• Extracted entries

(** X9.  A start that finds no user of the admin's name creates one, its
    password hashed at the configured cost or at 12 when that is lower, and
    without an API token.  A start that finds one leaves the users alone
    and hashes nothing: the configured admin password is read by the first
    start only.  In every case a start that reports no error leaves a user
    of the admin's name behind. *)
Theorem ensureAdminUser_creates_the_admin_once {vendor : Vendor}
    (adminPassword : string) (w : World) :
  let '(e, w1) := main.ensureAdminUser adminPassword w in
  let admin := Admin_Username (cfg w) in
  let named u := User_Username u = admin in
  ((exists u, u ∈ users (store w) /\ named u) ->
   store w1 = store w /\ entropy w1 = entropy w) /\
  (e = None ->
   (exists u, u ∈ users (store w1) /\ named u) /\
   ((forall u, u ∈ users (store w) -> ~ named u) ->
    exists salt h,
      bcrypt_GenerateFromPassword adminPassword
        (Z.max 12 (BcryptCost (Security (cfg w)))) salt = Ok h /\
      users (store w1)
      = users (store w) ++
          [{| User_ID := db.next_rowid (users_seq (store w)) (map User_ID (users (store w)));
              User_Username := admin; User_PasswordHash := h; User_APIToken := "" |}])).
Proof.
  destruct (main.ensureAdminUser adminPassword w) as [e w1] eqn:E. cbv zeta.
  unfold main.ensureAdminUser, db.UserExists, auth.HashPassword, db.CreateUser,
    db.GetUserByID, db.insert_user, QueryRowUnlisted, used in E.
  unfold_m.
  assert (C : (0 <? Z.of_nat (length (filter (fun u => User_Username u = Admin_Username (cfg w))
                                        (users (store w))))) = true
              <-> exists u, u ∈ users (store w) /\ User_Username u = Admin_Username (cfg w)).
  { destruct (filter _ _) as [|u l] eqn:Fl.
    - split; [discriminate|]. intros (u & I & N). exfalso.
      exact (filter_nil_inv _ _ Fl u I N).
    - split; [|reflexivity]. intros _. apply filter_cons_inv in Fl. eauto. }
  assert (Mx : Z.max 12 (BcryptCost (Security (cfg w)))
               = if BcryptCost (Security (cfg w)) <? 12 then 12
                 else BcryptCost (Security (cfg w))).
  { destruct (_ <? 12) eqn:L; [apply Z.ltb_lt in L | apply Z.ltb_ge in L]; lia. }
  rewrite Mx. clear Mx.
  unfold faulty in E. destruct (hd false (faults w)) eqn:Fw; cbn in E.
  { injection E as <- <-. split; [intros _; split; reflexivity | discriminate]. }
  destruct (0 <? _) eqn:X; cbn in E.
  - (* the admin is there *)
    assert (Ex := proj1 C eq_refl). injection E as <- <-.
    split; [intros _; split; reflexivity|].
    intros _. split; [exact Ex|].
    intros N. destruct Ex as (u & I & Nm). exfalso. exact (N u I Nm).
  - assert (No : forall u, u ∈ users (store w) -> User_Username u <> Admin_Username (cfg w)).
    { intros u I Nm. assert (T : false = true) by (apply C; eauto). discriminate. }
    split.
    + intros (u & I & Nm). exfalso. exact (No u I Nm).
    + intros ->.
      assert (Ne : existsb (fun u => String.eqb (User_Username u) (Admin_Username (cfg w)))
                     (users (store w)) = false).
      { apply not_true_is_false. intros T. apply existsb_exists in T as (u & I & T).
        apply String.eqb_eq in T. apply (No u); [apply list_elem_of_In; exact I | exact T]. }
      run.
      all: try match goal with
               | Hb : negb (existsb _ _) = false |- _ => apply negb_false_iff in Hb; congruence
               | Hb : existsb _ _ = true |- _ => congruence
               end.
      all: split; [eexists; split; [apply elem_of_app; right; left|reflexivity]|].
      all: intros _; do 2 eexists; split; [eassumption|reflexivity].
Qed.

• What is required
Return only the exact lines from the opening of the records through the line that contains "(users (store w)))))", both included.

• Expected output
(** X9.  A start that finds no user of the admin's name creates one, its
    password hashed at the configured cost or at 12 when that is lower, and
    without an API token.  A start that finds one leaves the users alone
    and hashes nothing: the configured admin password is read by the first
    start only.  In every case a start that reports no error leaves a user
    of the admin's name behind. *)
Theorem ensureAdminUser_creates_the_admin_once {vendor : Vendor}
    (adminPassword : string) (w : World) :
  let '(e, w1) := main.ensureAdminUser adminPassword w in
  let admin := Admin_Username (cfg w) in
  let named u := User_Username u = admin in
  ((exists u, u ∈ users (store w) /\ named u) ->
   store w1 = store w /\ entropy w1 = entropy w) /\
  (e = None ->
   (exists u, u ∈ users (store w1) /\ named u) /\
   ((forall u, u ∈ users (store w) -> ~ named u) ->
    exists salt h,
      bcrypt_GenerateFromPassword adminPassword
        (Z.max 12 (BcryptCost (Security (cfg w)))) salt = Ok h /\
      users (store w1)
      = users (store w) ++
          [{| User_ID := db.next_rowid (users_seq (store w)) (map User_ID (users (store w)));
              User_Username := admin; User_PasswordHash := h; User_APIToken := "" |}])).
Proof.
  destruct (main.ensureAdminUser adminPassword w) as [e w1] eqn:E. cbv zeta.
  unfold main.ensureAdminUser, db.UserExists, auth.HashPassword, db.CreateUser,
    db.GetUserByID, db.insert_user, QueryRowUnlisted, used in E.
  unfold_m.
  assert (C : (0 <? Z.of_nat (length (filter (fun u => User_Username u = Admin_Username (cfg w))
                                        (users (store w))))) = true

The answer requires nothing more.